▸ **Work item**: Print, from the listing below, the lines starting at the line containing "response validation." and ending at the line containing "(** The values", exactly as they stand, and print nothing else.

■ ■ ■ ■

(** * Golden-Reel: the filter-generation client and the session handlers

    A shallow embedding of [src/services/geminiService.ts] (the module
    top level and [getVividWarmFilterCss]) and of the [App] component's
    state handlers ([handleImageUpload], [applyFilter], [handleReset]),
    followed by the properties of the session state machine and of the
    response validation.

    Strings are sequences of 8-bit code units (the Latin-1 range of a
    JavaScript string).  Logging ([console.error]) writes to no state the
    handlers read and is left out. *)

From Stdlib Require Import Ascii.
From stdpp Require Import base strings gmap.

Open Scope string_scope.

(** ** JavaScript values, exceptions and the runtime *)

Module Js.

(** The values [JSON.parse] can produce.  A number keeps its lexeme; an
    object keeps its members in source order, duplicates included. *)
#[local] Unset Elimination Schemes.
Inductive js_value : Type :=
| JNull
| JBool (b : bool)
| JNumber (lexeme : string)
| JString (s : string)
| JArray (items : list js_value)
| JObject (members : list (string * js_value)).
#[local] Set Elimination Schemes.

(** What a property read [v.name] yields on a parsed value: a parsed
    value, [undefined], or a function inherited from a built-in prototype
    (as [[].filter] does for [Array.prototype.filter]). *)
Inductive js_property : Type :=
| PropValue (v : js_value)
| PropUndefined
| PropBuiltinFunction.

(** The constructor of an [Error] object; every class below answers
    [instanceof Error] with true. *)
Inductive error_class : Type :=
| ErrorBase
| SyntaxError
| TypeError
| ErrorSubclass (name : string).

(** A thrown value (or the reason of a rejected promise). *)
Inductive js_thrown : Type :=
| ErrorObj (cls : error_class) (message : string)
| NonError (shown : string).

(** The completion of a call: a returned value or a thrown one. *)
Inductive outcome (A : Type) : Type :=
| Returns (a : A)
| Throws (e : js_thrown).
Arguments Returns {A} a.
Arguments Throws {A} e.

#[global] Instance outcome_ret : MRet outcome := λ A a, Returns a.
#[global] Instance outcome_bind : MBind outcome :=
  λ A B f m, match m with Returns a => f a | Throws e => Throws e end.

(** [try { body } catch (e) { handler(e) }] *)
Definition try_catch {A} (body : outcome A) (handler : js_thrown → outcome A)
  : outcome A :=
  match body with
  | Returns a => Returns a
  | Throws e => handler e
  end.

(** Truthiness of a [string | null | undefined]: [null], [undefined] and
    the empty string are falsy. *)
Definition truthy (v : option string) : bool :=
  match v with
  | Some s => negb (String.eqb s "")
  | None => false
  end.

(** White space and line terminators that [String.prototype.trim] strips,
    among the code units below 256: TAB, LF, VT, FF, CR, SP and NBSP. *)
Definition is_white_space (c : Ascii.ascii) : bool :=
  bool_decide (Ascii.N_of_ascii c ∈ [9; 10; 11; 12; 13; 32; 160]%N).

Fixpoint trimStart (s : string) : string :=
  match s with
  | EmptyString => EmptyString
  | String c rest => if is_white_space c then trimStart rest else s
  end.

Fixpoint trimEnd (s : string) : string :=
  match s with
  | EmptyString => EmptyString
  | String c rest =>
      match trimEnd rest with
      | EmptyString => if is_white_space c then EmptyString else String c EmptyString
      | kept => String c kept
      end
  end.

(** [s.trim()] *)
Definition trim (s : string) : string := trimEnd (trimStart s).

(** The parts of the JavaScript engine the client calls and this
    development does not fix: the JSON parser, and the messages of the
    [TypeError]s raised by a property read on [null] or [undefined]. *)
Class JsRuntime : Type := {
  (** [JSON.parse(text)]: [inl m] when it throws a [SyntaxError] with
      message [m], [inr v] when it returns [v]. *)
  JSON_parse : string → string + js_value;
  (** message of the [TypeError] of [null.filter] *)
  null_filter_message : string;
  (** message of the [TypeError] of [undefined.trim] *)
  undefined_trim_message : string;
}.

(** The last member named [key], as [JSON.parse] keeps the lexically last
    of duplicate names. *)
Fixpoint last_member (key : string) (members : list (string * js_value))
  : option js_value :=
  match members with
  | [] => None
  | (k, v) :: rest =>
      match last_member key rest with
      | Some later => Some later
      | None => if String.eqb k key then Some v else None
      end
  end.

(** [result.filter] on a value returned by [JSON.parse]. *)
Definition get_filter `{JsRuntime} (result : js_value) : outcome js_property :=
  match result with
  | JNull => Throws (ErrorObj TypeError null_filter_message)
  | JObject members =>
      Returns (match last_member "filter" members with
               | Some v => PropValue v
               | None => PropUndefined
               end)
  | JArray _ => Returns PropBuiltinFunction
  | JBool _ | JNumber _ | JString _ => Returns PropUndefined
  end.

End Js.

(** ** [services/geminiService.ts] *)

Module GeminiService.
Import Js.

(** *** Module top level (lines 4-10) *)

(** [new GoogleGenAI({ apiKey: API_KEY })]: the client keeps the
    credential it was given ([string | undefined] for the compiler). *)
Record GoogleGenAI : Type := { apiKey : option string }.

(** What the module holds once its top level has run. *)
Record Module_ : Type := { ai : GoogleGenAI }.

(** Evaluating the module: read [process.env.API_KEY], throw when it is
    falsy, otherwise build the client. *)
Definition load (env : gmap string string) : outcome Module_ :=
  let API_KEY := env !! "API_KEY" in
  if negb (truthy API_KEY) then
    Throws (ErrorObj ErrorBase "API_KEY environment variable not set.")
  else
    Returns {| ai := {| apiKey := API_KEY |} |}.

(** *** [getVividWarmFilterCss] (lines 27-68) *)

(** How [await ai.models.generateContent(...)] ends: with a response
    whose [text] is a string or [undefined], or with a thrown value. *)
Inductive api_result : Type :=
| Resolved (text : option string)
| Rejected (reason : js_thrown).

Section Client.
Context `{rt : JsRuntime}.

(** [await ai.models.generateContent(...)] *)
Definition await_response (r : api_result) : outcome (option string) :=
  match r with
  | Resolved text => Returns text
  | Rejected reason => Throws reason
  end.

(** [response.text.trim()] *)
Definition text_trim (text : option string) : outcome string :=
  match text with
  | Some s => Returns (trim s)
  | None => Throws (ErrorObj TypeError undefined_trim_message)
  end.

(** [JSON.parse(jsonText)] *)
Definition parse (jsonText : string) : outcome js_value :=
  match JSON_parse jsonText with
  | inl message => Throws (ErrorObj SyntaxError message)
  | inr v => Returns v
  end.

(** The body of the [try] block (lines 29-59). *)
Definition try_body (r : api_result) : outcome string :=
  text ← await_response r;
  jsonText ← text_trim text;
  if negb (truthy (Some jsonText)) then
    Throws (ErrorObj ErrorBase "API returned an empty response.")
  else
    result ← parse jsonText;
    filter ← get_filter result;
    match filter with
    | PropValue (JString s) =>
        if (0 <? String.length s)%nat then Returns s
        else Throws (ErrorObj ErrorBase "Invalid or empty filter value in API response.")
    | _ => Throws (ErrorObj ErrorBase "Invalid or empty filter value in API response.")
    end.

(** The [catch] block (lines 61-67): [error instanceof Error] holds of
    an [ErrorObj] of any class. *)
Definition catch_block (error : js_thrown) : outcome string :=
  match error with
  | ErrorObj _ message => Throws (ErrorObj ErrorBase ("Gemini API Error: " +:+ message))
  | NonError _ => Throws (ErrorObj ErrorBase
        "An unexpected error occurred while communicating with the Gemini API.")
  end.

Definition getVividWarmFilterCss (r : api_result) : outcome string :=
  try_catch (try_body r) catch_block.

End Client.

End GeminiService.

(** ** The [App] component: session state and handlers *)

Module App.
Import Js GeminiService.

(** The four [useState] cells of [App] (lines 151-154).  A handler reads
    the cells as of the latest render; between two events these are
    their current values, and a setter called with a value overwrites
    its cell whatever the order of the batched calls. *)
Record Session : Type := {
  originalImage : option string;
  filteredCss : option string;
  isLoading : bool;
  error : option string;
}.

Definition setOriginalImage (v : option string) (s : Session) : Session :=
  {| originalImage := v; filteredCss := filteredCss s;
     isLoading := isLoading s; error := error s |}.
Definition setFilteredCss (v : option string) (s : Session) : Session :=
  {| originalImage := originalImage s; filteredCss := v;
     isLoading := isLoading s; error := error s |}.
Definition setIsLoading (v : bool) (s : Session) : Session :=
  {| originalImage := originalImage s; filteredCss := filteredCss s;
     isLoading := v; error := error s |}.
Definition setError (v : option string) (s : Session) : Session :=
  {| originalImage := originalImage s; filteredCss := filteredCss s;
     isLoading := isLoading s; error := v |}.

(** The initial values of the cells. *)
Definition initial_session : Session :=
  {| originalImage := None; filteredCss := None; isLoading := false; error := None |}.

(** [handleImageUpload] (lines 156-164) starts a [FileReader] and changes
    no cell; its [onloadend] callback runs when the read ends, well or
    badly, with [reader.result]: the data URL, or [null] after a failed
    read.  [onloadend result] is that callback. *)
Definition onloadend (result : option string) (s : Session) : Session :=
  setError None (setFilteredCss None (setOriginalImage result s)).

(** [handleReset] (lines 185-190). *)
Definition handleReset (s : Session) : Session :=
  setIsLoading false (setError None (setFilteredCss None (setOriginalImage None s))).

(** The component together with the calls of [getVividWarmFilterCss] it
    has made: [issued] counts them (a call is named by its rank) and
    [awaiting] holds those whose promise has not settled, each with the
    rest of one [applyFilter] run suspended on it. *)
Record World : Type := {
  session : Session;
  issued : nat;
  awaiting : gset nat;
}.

■ ■ ■ ■

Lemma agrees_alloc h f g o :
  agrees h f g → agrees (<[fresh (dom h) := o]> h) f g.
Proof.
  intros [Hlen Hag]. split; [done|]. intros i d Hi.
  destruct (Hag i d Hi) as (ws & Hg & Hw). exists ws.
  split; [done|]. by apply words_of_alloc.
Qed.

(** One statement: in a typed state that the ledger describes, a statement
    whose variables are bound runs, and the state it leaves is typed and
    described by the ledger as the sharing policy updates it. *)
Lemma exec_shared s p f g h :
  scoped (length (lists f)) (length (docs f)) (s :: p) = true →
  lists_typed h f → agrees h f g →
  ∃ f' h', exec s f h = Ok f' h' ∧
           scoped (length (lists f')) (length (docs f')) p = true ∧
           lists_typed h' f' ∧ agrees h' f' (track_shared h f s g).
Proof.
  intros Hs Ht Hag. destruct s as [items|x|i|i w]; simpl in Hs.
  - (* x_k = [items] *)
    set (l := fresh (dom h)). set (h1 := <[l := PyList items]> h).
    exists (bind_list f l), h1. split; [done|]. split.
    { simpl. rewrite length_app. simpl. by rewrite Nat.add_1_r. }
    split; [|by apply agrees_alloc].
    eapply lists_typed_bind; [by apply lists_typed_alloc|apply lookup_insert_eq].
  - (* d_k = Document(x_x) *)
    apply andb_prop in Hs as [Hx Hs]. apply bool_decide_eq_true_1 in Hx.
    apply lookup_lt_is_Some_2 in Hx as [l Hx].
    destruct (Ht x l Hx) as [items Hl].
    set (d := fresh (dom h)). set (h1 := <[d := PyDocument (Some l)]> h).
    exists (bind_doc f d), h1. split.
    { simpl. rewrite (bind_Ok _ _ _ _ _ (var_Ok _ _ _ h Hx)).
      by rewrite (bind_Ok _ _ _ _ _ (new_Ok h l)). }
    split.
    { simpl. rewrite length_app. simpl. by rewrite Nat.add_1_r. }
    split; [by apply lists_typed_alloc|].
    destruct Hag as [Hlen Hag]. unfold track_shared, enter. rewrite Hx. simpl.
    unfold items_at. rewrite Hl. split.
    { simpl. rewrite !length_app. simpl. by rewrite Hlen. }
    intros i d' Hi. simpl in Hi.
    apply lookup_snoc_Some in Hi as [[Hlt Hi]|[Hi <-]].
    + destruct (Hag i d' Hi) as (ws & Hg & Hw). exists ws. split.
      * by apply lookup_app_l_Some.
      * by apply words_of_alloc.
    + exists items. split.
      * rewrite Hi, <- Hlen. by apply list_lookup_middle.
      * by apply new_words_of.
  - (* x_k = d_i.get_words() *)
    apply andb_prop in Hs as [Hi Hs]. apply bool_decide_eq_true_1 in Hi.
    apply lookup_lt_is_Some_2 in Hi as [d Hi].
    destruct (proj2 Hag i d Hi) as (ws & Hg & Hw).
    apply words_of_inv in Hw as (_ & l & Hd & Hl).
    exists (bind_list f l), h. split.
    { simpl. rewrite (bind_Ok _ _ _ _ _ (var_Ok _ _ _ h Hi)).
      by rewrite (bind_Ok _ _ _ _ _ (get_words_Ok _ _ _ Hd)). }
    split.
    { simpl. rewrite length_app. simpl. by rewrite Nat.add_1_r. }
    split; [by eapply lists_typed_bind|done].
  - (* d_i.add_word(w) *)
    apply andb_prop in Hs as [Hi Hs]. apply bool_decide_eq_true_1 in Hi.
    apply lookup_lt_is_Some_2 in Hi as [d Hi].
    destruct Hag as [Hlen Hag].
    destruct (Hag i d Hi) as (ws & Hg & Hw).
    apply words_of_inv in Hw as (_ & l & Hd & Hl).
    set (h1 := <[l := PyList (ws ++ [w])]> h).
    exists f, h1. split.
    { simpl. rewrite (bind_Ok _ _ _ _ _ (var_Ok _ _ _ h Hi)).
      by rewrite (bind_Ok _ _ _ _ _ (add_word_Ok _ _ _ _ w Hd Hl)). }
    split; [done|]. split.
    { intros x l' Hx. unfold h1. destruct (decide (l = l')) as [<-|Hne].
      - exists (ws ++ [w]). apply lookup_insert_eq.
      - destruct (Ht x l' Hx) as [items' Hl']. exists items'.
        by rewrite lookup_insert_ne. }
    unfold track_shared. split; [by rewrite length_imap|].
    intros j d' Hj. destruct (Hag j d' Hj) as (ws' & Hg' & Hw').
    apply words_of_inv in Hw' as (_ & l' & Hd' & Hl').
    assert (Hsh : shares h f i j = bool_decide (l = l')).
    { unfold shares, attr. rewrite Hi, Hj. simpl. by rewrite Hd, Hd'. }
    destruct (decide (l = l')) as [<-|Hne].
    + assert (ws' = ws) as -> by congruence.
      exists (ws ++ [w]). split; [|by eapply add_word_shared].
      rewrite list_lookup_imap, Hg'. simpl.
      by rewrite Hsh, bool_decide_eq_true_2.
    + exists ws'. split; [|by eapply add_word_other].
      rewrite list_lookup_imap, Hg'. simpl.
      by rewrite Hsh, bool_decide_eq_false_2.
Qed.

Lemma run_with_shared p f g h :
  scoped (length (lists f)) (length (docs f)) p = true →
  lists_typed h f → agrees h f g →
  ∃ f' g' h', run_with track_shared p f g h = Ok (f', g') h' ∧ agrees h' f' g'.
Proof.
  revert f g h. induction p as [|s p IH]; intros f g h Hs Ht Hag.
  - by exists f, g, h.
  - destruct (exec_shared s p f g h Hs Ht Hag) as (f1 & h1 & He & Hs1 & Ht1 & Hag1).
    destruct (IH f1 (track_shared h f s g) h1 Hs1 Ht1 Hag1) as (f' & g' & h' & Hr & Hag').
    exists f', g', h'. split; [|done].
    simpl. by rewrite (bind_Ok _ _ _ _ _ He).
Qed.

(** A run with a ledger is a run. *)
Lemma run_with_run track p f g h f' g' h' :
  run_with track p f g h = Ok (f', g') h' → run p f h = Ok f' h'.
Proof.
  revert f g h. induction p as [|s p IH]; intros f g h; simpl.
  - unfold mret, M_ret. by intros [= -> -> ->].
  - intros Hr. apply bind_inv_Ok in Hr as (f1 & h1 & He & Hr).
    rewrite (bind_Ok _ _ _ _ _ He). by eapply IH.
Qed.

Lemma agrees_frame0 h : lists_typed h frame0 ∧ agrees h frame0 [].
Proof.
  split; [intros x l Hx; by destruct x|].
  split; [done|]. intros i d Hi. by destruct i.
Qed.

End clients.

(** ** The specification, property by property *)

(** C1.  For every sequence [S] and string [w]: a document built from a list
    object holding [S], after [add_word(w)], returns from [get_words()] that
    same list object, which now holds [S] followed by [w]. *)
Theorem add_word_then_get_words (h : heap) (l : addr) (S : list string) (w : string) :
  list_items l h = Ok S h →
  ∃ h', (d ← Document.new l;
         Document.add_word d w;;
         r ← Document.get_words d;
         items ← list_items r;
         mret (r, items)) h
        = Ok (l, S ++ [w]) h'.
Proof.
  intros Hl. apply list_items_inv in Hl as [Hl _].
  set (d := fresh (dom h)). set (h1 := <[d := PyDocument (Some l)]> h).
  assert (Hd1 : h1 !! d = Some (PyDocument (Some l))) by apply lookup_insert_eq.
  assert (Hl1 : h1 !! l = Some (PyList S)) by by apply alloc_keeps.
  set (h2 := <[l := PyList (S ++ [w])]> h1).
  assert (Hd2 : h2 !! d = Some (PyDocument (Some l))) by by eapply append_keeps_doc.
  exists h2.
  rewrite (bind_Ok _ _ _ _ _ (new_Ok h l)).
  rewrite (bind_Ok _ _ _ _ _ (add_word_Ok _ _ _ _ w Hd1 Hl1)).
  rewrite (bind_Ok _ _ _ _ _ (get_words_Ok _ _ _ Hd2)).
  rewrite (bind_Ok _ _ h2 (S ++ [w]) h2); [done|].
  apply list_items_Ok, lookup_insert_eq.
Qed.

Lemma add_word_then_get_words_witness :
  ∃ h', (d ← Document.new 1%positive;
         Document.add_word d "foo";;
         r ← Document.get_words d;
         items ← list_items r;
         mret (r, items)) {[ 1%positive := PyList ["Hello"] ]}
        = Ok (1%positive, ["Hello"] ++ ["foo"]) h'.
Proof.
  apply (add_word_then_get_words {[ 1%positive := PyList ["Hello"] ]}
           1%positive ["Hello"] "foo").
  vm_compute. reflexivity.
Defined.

■ ■ ■ ■

▸ **Solution to this problem**:
    response validation.

    Strings are sequences of 8-bit code units (the Latin-1 range of a
    JavaScript string).  Logging ([console.error]) writes to no state the
    handlers read and is left out. *)

From Stdlib Require Import Ascii.
From stdpp Require Import base strings gmap.

Open Scope string_scope.

(** ** JavaScript values, exceptions and the runtime *)

Module Js.

(** The values [JSON.parse] can produce.  A number keeps its lexeme; an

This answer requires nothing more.